[Records for processing — start]
Lemma round_quotient_spec n d : nearest_even (n # d) (round_quotient n (Zpos d)).
Proof.
  unfold nearest_even, round_quotient. cbn [Qnum Qden].
  pose proof (Z.quot_rem' n (Z.pos d)) as Hn. pose proof (Z.rem_bound_abs n (Z.pos d) ltac:(lia)) as Hb.
  pose proof (Z.rem_nonneg n (Z.pos d) ltac:(lia)) as Hpos. pose proof (Z.rem_nonpos n (Z.pos d) ltac:(lia)) as Hneg.
  set (q := Z.quot n (Z.pos d)) in *. set (r := Z.rem n (Z.pos d)) in *. clearbody q r.
  destruct ((Z.pos d <? 2 * Z.abs r) || ((2 * Z.abs r =? Z.pos d) && Z.testbit q 0)) eqn:Hcond; breflect.
  - assert (Z.pos d ≤ 2 * Z.abs r ∧ (2 * Z.abs r = Z.pos d → Z.odd q = true)) as [Hle Hodd].
    { destruct Hcond as [H|H]; breflect; [lia|]. rewrite Z.bit0_odd in *. split; [lia|done]. }
    destruct (Z.ltb_spec n 0).
    + assert (r ≤ 0) by lia. replace (n - (q - 1) * Z.pos d) with (r + Z.pos d) by lia. split; [lia|]. intros E.
      rewrite Z.even_sub, <- Z.negb_odd, Hodd by lia. done.
    + assert (0 ≤ r) by lia. replace (n - (q + 1) * Z.pos d) with (r - Z.pos d) by lia. split; [lia|]. intros E.
      rewrite Z.even_add, <- Z.negb_odd, Hodd by lia. done.
  - replace (n - q * Z.pos d) with r by lia. split; [lia|]. intros E. rewrite <- Z.negb_odd, <- Z.bit0_odd.
    destruct H0 as [H'|H']; breflect; [lia|]. by rewrite H'.
Qed.

(** ** Numbers *)

Definition number_value (n : NormalizedNumber) : Z := (if negative n then -1 else 1) * magnitude n.

(** What [normalizedNumberFromBigInt] makes: 127 bits, and no negative zero. *)
Record number_ok (n : NormalizedNumber) : Prop := {
  nok_high : 0 ≤ high n < 2 ^ 63;
  nok_low : 0 ≤ low n < 2 ^ 64;
  nok_zero : negative n = true → magnitude n ≠ 0;
}.

Lemma from_big_spec value n :
  normalizedNumberFromBigInt value = Some n ↔ Z.abs value < 2 ^ 127 ∧ number_ok n ∧ number_value n = value.
Proof.
  unfold normalizedNumberFromBigInt. destruct (Z.leb_spec (2 ^ 127) (Z.abs value)) as [Hle|Hlt]; [split; [done|lia]|].
  pose proof (Z_div_mod_eq_full (Z.abs value) (2 ^ 64)) as Hdm.
  pose proof (Z.mod_pos_bound (Z.abs value) (2 ^ 64) ltac:(lia)) as Hm.
  assert (0 ≤ Z.abs value / 2 ^ 64 < 2 ^ 63) as Hh.
  { split; [apply Z.div_pos; lia|]. apply Z.div_lt_upper_bound; lia. }
  split.
  - intros [= <-]. split_and!; [done| |].
    + constructor; simpl; [done|done|]. unfold magnitude. simpl. destruct (Z.ltb_spec value 0); [lia|done].
    + unfold number_value, magnitude. simpl. destruct (Z.ltb_spec value 0); lia.
  - intros (_ & [Hnh Hnl Hz] & Hv). f_equal. destruct n as [neg h l]. unfold number_value, magnitude in *. simpl in *.
    assert (Z.abs value = h * 2 ^ 64 + l) as -> by (destruct neg; lia).
    rewrite Z.div_add_l, Z.div_small, Z.add_0_r by lia. rewrite Z.add_comm, Z.mod_add, Z.mod_small by lia. f_equal.
    destruct neg; [specialize (Hz eq_refl); apply Z.ltb_lt; lia|apply Z.ltb_ge; lia].
Qed.

Lemma number_value_inj a b : number_ok a → number_ok b → number_value a = number_value b → a = b.
Proof.
  intros Ha Hb E. assert (Z.abs (number_value a) < 2 ^ 127) as Hlt.
  { destruct Ha. unfold number_value, magnitude. destruct (negative a); nia. }
  assert (normalizedNumberFromBigInt (number_value a) = Some a) as E1 by (by apply from_big_spec).
  assert (normalizedNumberFromBigInt (number_value a) = Some b) as E2 by (apply from_big_spec; by rewrite E in *). congruence.
Qed.

(** Numbers are compared as their values. *)
Lemma compare_spec a b : number_ok a → number_ok b →
  compare a b = match number_value a ?= number_value b with Lt => -1 | Eq => 0 | Gt => 1 end.
Proof.
  intros [Hah Hal Haz] [Hbh Hbl Hbz]. unfold compare, number_value, magnitude in *.
  destruct a as [na ha la], b as [nb hb lb]. simpl in *.
  set (ma := ha * 2 ^ 64 + la) in *. set (mb := hb * 2 ^ 64 + lb) in *.
  assert ((if (ha <? hb) || ((ha =? hb) && (la <? lb)) then -1
           else if (hb <? ha) || ((ha =? hb) && (lb <? la)) then 1 else 0) =
          match ma ?= mb with Lt => -1 | Eq => 0 | Gt => 1 end) as ->.
  { destruct (Z.ltb_spec ha hb), (Z.eqb_spec ha hb), (Z.ltb_spec la lb), (Z.ltb_spec hb ha), (Z.ltb_spec lb la); simpl;
      destruct (Z.compare_spec ma mb); lia. }
  assert (0 ≤ ma) by lia. assert (0 ≤ mb) by lia. clearbody ma mb.
  destruct na, nb; simpl; try specialize (Haz eq_refl); try specialize (Hbz eq_refl);
    (destruct (Z.compare_spec ma mb) || idtac);
    match goal with |- _ = match ?x ?= ?y with _ => _ end => destruct (Z.compare_spec x y) | _ => idtac end; lia.
Qed.

(** ** The value of a text *)

Definition exponent_value (text : string) : Z :=
  match text with
  | EmptyString => 0
  | String c rest =>
      if (c =? "-")%char then - digits_value 0 rest else if (c =? "+")%char then digits_value 0 rest else digits_value 0 text
  end.

Definition text_value (m : matches) : Q :=
  inject_Z ((if (m_sign m =? "-")%string then -1 else 1) * digits_value 0 (m_integer m +:+ m_fraction m))
  * inject_Z 10 ^ (exponent_value (m_exponent m) - Z.of_nat (String.length (m_fraction m))).

Definition text_bounded (text : string) (m : matches) : Prop :=
  (String.length text ≤ 128)%nat ∧ -128 ≤ exponent_value (m_exponent m) ≤ 128.

Lemma Atoi_spec text :
  Atoi text = if (exponent_value text <? minInt64) || (maxInt64 <? exponent_value text) then None else Some (exponent_value text).
Proof.
  destruct text as [|c text]; [done|]. unfold Atoi, exponent_value.
  destruct (c =? "-")%char; [by replace (-1 * digits_value 0 text) with (- digits_value 0 text) by lia|].
  destruct (c =? "+")%char; by rewrite Z.mul_1_l.
Qed.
[Records for processing — finish]
▸ **Work task**:
Write out the data above once more, exactly as it reads.

▸ **Completed task**:
Lemma round_quotient_spec n d : nearest_even (n # d) (round_quotient n (Zpos d)).
Proof.
  unfold nearest_even, round_quotient. cbn [Qnum Qden].
  pose proof (Z.quot_rem' n (Z.pos d)) as Hn. pose proof (Z.rem_bound_abs n (Z.pos d) ltac:(lia)) as Hb.
  pose proof (Z.rem_nonneg n (Z.pos d) ltac:(lia)) as Hpos. pose proof (Z.rem_nonpos n (Z.pos d) ltac:(lia)) as Hneg.
  set (q := Z.quot n (Z.pos d)) in *. set (r := Z.rem n (Z.pos d)) in *. clearbody q r.
  destruct ((Z.pos d <? 2 * Z.abs r) || ((2 * Z.abs r =? Z.pos d) && Z.testbit q 0)) eqn:Hcond; breflect.
  - assert (Z.pos d ≤ 2 * Z.abs r ∧ (2 * Z.abs r = Z.pos d → Z.odd q = true)) as [Hle Hodd].
    { destruct Hcond as [H|H]; breflect; [lia|]. rewrite Z.bit0_odd in *. split; [lia|done]. }
    destruct (Z.ltb_spec n 0).
    + assert (r ≤ 0) by lia. replace (n - (q - 1) * Z.pos d) with (r + Z.pos d) by lia. split; [lia|]. intros E.
      rewrite Z.even_sub, <- Z.negb_odd, Hodd by lia. done.
    + assert (0 ≤ r) by lia. replace (n - (q + 1) * Z.pos d) with (r - Z.pos d) by lia. split; [lia|]. intros E.
      rewrite Z.even_add, <- Z.negb_odd, Hodd by lia. done.
  - replace (n - q * Z.pos d) with r by lia. split; [lia|]. intros E. rewrite <- Z.negb_odd, <- Z.bit0_odd.
    destruct H0 as [H'|H']; breflect; [lia|]. by rewrite H'.
Qed.

(** ** Numbers *)

Definition number_value (n : NormalizedNumber) : Z := (if negative n then -1 else 1) * magnitude n.

(** What [normalizedNumberFromBigInt] makes: 127 bits, and no negative zero. *)
Record number_ok (n : NormalizedNumber) : Prop := {
  nok_high : 0 ≤ high n < 2 ^ 63;
  nok_low : 0 ≤ low n < 2 ^ 64;
  nok_zero : negative n = true → magnitude n ≠ 0;
}.

Lemma from_big_spec value n :
  normalizedNumberFromBigInt value = Some n ↔ Z.abs value < 2 ^ 127 ∧ number_ok n ∧ number_value n = value.
Proof.
  unfold normalizedNumberFromBigInt. destruct (Z.leb_spec (2 ^ 127) (Z.abs value)) as [Hle|Hlt]; [split; [done|lia]|].
  pose proof (Z_div_mod_eq_full (Z.abs value) (2 ^ 64)) as Hdm.
  pose proof (Z.mod_pos_bound (Z.abs value) (2 ^ 64) ltac:(lia)) as Hm.
  assert (0 ≤ Z.abs value / 2 ^ 64 < 2 ^ 63) as Hh.
  { split; [apply Z.div_pos; lia|]. apply Z.div_lt_upper_bound; lia. }
  split.
  - intros [= <-]. split_and!; [done| |].
    + constructor; simpl; [done|done|]. unfold magnitude. simpl. destruct (Z.ltb_spec value 0); [lia|done].
    + unfold number_value, magnitude. simpl. destruct (Z.ltb_spec value 0); lia.
  - intros (_ & [Hnh Hnl Hz] & Hv). f_equal. destruct n as [neg h l]. unfold number_value, magnitude in *. simpl in *.
    assert (Z.abs value = h * 2 ^ 64 + l) as -> by (destruct neg; lia).
    rewrite Z.div_add_l, Z.div_small, Z.add_0_r by lia. rewrite Z.add_comm, Z.mod_add, Z.mod_small by lia. f_equal.
    destruct neg; [specialize (Hz eq_refl); apply Z.ltb_lt; lia|apply Z.ltb_ge; lia].
Qed.

Lemma number_value_inj a b : number_ok a → number_ok b → number_value a = number_value b → a = b.
Proof.
  intros Ha Hb E. assert (Z.abs (number_value a) < 2 ^ 127) as Hlt.
  { destruct Ha. unfold number_value, magnitude. destruct (negative a); nia. }
  assert (normalizedNumberFromBigInt (number_value a) = Some a) as E1 by (by apply from_big_spec).
  assert (normalizedNumberFromBigInt (number_value a) = Some b) as E2 by (apply from_big_spec; by rewrite E in *). congruence.
Qed.

(** Numbers are compared as their values. *)
Lemma compare_spec a b : number_ok a → number_ok b →
  compare a b = match number_value a ?= number_value b with Lt => -1 | Eq => 0 | Gt => 1 end.
Proof.
  intros [Hah Hal Haz] [Hbh Hbl Hbz]. unfold compare, number_value, magnitude in *.
  destruct a as [na ha la], b as [nb hb lb]. simpl in *.
  set (ma := ha * 2 ^ 64 + la) in *. set (mb := hb * 2 ^ 64 + lb) in *.
  assert ((if (ha <? hb) || ((ha =? hb) && (la <? lb)) then -1
           else if (hb <? ha) || ((ha =? hb) && (lb <? la)) then 1 else 0) =
          match ma ?= mb with Lt => -1 | Eq => 0 | Gt => 1 end) as ->.
  { destruct (Z.ltb_spec ha hb), (Z.eqb_spec ha hb), (Z.ltb_spec la lb), (Z.ltb_spec hb ha), (Z.ltb_spec lb la); simpl;
      destruct (Z.compare_spec ma mb); lia. }
  assert (0 ≤ ma) by lia. assert (0 ≤ mb) by lia. clearbody ma mb.
  destruct na, nb; simpl; try specialize (Haz eq_refl); try specialize (Hbz eq_refl);
    (destruct (Z.compare_spec ma mb) || idtac);
    match goal with |- _ = match ?x ?= ?y with _ => _ end => destruct (Z.compare_spec x y) | _ => idtac end; lia.
Qed.

(** ** The value of a text *)

Definition exponent_value (text : string) : Z :=
  match text with
  | EmptyString => 0
  | String c rest =>
      if (c =? "-")%char then - digits_value 0 rest else if (c =? "+")%char then digits_value 0 rest else digits_value 0 text
  end.

Definition text_value (m : matches) : Q :=
  inject_Z ((if (m_sign m =? "-")%string then -1 else 1) * digits_value 0 (m_integer m +:+ m_fraction m))
  * inject_Z 10 ^ (exponent_value (m_exponent m) - Z.of_nat (String.length (m_fraction m))).

Definition text_bounded (text : string) (m : matches) : Prop :=
  (String.length text ≤ 128)%nat ∧ -128 ≤ exponent_value (m_exponent m) ≤ 128.

Lemma Atoi_spec text :
  Atoi text = if (exponent_value text <? minInt64) || (maxInt64 <? exponent_value text) then None else Some (exponent_value text).
Proof.
  destruct text as [|c text]; [done|]. unfold Atoi, exponent_value.
  destruct (c =? "-")%char; [by replace (-1 * digits_value 0 text) with (- digits_value 0 text) by lia|].
  destruct (c =? "+")%char; by rewrite Z.mul_1_l.
Qed.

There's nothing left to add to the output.